Monocyte-derived macrophage promotion of bone metastasis is IL4R dependent. (A) CD204 expression of CCR2⁺ and CCR2⁻ monocytes from healthy control and bone metastasis. Gray, isotype control; red, CCR2⁺ monocytes; blue, CCR2⁻ monocytes. n = 3. Experiments performed two times independently. (B) Volcano plot showing that Il4ra is highly up-regulated in monocytes from MetBo2 bone metastases compared with monocytes sorted from healthy mice. Volcano plot showing −log10(P value) versus log2(fold-change). Red colored points represent up-regulated gene with P < 0.05 and fold-change >1.5; green colored points represent down-regulated gene with P < 0.05 and fold-change >1.5. (C) Diagram of GFP⁺ monocyte adoptive transfer into bone metastasis (mets) bearing syngeneic host (left) and representative FACS histogram (right) showing CD204 and IL4R expression comparing monocyte-derived macrophages (GFP⁺) and endogenous macrophages (GFP⁻). Gray, isotype control; red, GFP⁺ macrophages; blue, GFP⁻ macrophages. n = 3. Experiments performed two times independently. (D) Diagram of bone colonization assay in mosaic mice bearing Il4r^+/− and Il4r^−/− bone marrow (left).
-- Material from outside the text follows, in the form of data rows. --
(* ===== verification/Models.v ===== *)
(** The rows of the ORM tables the modelled services read and write
    (backend/models.py). A row is a record with the table's columns: NUMERIC
    columns are exact decimals, timestamps are microseconds since the epoch
    (UTC), nullable columns are options, JSON columns hold [json] values.
    Statuses, sides and order types are the strings the code stores. *)

From S2P Require Import Prelude Numeric.
From stdpp Require Export sorting.
#[local] Open Scope Z_scope.

(** Timestamps, in microseconds. *)
Abbreviation time := Z (only parsing).
Definition seconds (n : Z) : Z := n * 1000000.

(** JSON values as [json.loads] builds them: dicts keep insertion order. *)
#[global] Set Warnings "-register-all".

Inductive json : Type :=
| JNull
| JBool (b : bool)
| JInt (z : Z)
| JFloat (x : b64)
| JStr (s : string)
| JArr (l : list json)
| JObj (l : list (string * json)).

(** ** Trading tables *)

Record Trade := mkTrade {
  tr_id : string;
  tr_user_id : string;
  tr_asset : string;
  tr_side : string;
  tr_quantity : dec;
  tr_order_type : string;
  tr_limit_price : option dec;
  tr_stop_price : option dec;
  tr_time_in_force : string;
  tr_status : string;
  tr_filled_price : option dec;
  tr_submitted_at : Z;
  tr_filled_at : option Z
}.
#[global] Instance eta_Trade : Eta Trade := λ t,
  mkTrade (tr_id t) (tr_user_id t) (tr_asset t) (tr_side t) (tr_quantity t) (tr_order_type t)
    (tr_limit_price t) (tr_stop_price t) (tr_time_in_force t) (tr_status t) (tr_filled_price t)
    (tr_submitted_at t) (tr_filled_at t).

Record PaperAccount := mkPaperAccount {
  cash_micros : Z;
  reserved_micros : Z;
  acc_updated_at : Z
}.
#[global] Instance eta_PaperAccount : Eta PaperAccount := λ a,
  mkPaperAccount (cash_micros a) (reserved_micros a) (acc_updated_at a).

(** A row of the positions projection; its [id] is a random key nothing reads. *)
Record Position := mkPosition {
  po_user_id : string;
  po_asset : string;
  po_quantity : dec;
  po_avg_entry_price : dec;
  po_realized_pnl : dec
}.

(** ** Order-security tables *)

Record KeyPair := mkKeyPair {
  kp_id : string;
  kp_user_id : string;
  kp_algorithm : string;
  kp_public_key : string;
  kp_is_active : bool
}.

Record ApiKey := mkApiKey {
  ak_id : string;
  ak_user_id : string;
  ak_key_prefix : string;
  ak_key_hash : string;
  ak_hmac_secret_encrypted : option string;
  ak_scopes : option (list string);
  ak_last_used_at : option Z;
  ak_expires_at : option Z;
  ak_is_revoked : bool
}.
#[global] Instance eta_ApiKey : Eta ApiKey := λ k,
  mkApiKey (ak_id k) (ak_user_id k) (ak_key_prefix k) (ak_key_hash k) (ak_hmac_secret_encrypted k)
    (ak_scopes k) (ak_last_used_at k) (ak_expires_at k) (ak_is_revoked k).

Record IdempotencyRecord := mkIdempotencyRecord {
  idem_request_hash : string;
  idem_response_json : option json
}.
#[global] Instance eta_IdempotencyRecord : Eta IdempotencyRecord := λ r,
  mkIdempotencyRecord (idem_request_hash r) (idem_response_json r).

(** ** Research tables *)

Record ResearchJob := mkResearchJob {
  rj_id : string;
  rj_user_id : string;
  rj_kind : string;
  rj_params_json : list (string * json);
  rj_status : string;
  rj_cancel_requested : bool;
  rj_attempts : Z;
  rj_max_attempts : Z;
  rj_worker_id : option string;
  rj_lease_expires_at : option Z;
  rj_created_at : Z;
  rj_started_at : option Z;
  rj_finished_at : option Z;
  rj_result_json : option json;
  rj_error_status : option Z;
  rj_error_detail : option string
}.
#[global] Instance eta_ResearchJob : Eta ResearchJob := λ j,
  mkResearchJob (rj_id j) (rj_user_id j) (rj_kind j) (rj_params_json j) (rj_status j)
    (rj_cancel_requested j) (rj_attempts j) (rj_max_attempts j) (rj_worker_id j)
    (rj_lease_expires_at j) (rj_created_at j) (rj_started_at j) (rj_finished_at j)
    (rj_result_json j) (rj_error_status j) (rj_error_detail j).

Record ResearchWorker := mkResearchWorker {
  rw_hostname : string;
  rw_pid : Z;
  rw_started_at : Z;
  rw_last_seen_at : Z;
  rw_current_job_id : option string
}.
#[global] Instance eta_ResearchWorker : Eta ResearchWorker := λ w,
  mkResearchWorker (rw_hostname w) (rw_pid w) (rw_started_at w) (rw_last_seen_at w)
    (rw_current_job_id w).

(** ** Authentication and audit tables *)

Record RefreshToken := mkRefreshToken {
  rt_user_id : string;
  rt_token_hash : string;
  rt_family_id : string;
  rt_is_used : bool;
  rt_is_revoked : bool;
  rt_created_at : Z;
  rt_expires_at : Z
}.
#[global] Instance eta_RefreshToken : Eta RefreshToken := λ r,
  mkRefreshToken (rt_user_id r) (rt_token_hash r) (rt_family_id r) (rt_is_used r)
    (rt_is_revoked r) (rt_created_at r) (rt_expires_at r).

(** Keyed by id. *)
Record AuditLog := mkAuditLog {
  al_user_id : option string;
  al_action : string;
  al_resource_type : option string;
  al_resource_id : option string;
  al_metadata_json : json;
  al_pqc_signature : option string;
  al_signing_key_id : option string;
  al_created_at : Z
}.

(** Keyed by the unique sequence. *)
Record AuditChainLink := mkAuditChainLink {
  cl_audit_log_id : string;
  cl_previous_hash : string;
  cl_entry_hash : string;
  cl_checkpoint_signature : string;
  cl_signing_key_id : option string;
  cl_created_at : Z
}.

(** ** The ledger database and its sessions

    A session sees the committed state plus its own pending statements;
    [commit] publishes them and [rollback] forgets them. Transactions on the
    ledger serialise on the rows they write, so between two statements of one
    session no other session changes those rows. *)

Record LedgerDB := mkLedgerDB {
  db_trades : gmap string Trade;
  db_accounts : gmap string PaperAccount;
  db_positions : list Position
}.
#[global] Instance eta_LedgerDB : Eta LedgerDB := λ d,
  mkLedgerDB (db_trades d) (db_accounts d) (db_positions d).

Record Session := mkSession { committed : LedgerDB; working : LedgerDB }.
#[global] Instance eta_Session : Eta Session := λ s, mkSession (committed s) (working s).

Definition begin_session (d : LedgerDB) : Session := mkSession d d.
Definition commit (s : Session) : Session := mkSession (working s) (working s).
Definition rollback (s : Session) : Session := mkSession (committed s) (committed s).

(** Rows in [ORDER BY] order: ascending, with NULLs last. *)
Definition nulls_last_le (a b : option Z) : Prop :=
  match a, b with
  | Some x, Some y => x ≤ y
  | _, None => True
  | None, Some _ => False
  end.
#[global] Instance nulls_last_le_dec a b : Decision (nulls_last_le a b).
Proof. destruct a, b; cbn; apply _. Defined.
#[global] Instance nulls_last_le_total : Total nulls_last_le.
Proof. intros [x|] [y|]; cbn; auto. lia. Qed.
#[global] Instance nulls_last_le_trans : Transitive nulls_last_le.
Proof. intros [x|] [y|] [z|]; cbn; try done. lia. Qed.

Definition filled_earlier (a b : Trade) : Prop := nulls_last_le (tr_filled_at a) (tr_filled_at b).
#[global] Instance filled_earlier_dec a b : Decision (filled_earlier a b).
Proof. unfold filled_earlier. apply _. Defined.

Definition rows {K V} `{Countable K} (m : gmap K V) : list V := (map_to_list m).*2.

(** The user's filled trades, in the order of their fills. *)
Definition filled_trades (d : LedgerDB) (user_id : string) : list Trade :=
  merge_sort filled_earlier
    (filter (λ t, tr_user_id t = user_id ∧ tr_status t = "FILLED") (rows (db_trades d))).

Lemma elem_of_rows {K V} `{Countable K} (m : gmap K V) v : v ∈ rows m ↔ ∃ k, m !! k = Some v.
Proof.
  unfold rows. rewrite list_elem_of_fmap. split.
  - intros ([k v'] & -> & Hin). apply elem_of_map_to_list in Hin. eauto.
  - intros (k & Hk). exists (k, v). split; [done|]. by apply elem_of_map_to_list.
Qed.

Lemma filled_trades_elem d u t :
  t ∈ filled_trades d u ↔
  tr_user_id t = u ∧ tr_status t = "FILLED" ∧ ∃ k, db_trades d !! k = Some t.
Proof.
  unfold filled_trades. rewrite merge_sort_Permutation, list_elem_of_filter, elem_of_rows. naive_solver.
Qed.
Representative images and quantification of bioluminescent (BLI) signal of 1833 bone metastasis in bone marrow (BM) mosaic mice generated as described in the diagram (right). Signals were measured by IVIS and normalized to day 0. n = 10 for each group. Bar represents SEM. ***, P < 0.001 with Student’s t test. Experiments performed two times independently. (E) Representative images and quantification of bioluminescent signal of 1833 bone metastasis in mice adoptively transferred with WT or Il4r^−/− monocytes. Signals were quantified by PhotonIMAGER and normalized to day 0. n = 3–5. Bar represents SEM. Each group contain data from four legs. Bar represents SEM. ***, P < 0.001 with Student’s t test. Experiments performed three times independently.

Figure S5.

Il4ra^−/− affect BoMAM but not osteoclast. (A) Representative TRAP staining (pink stain, red arrowheads) and quantification of 1833 bone metastasis from mosaic mice bearing Il4r^+/− and Il4r^−/− bone marrow. Bar = 20 µm; error bars represent SEM. n = 3 mice for each group. ns, not significant. (B) Representative FACS plot and quantification showing the change of monocytes, macrophages, and CD204⁺ BoMAMs in mosaic mice bearing Il4r^+/− and Il4r^−/− bone marrow. Bar represents SEM. n = 3 mice for each group. *, P < 0.05 with Student’s t test. Experiments performed two times independently. (C) Representative image of relative expression of IL-4 in different cell types in MetBo2 bone metastasis. Immune cell populations and tumor cells from bone metastasis sample were sorted based on the lineage markers, and RNA was extracted for quantitative PCR. Each sample includes two mice, and the experiment was repeated two times. NK, natural killer.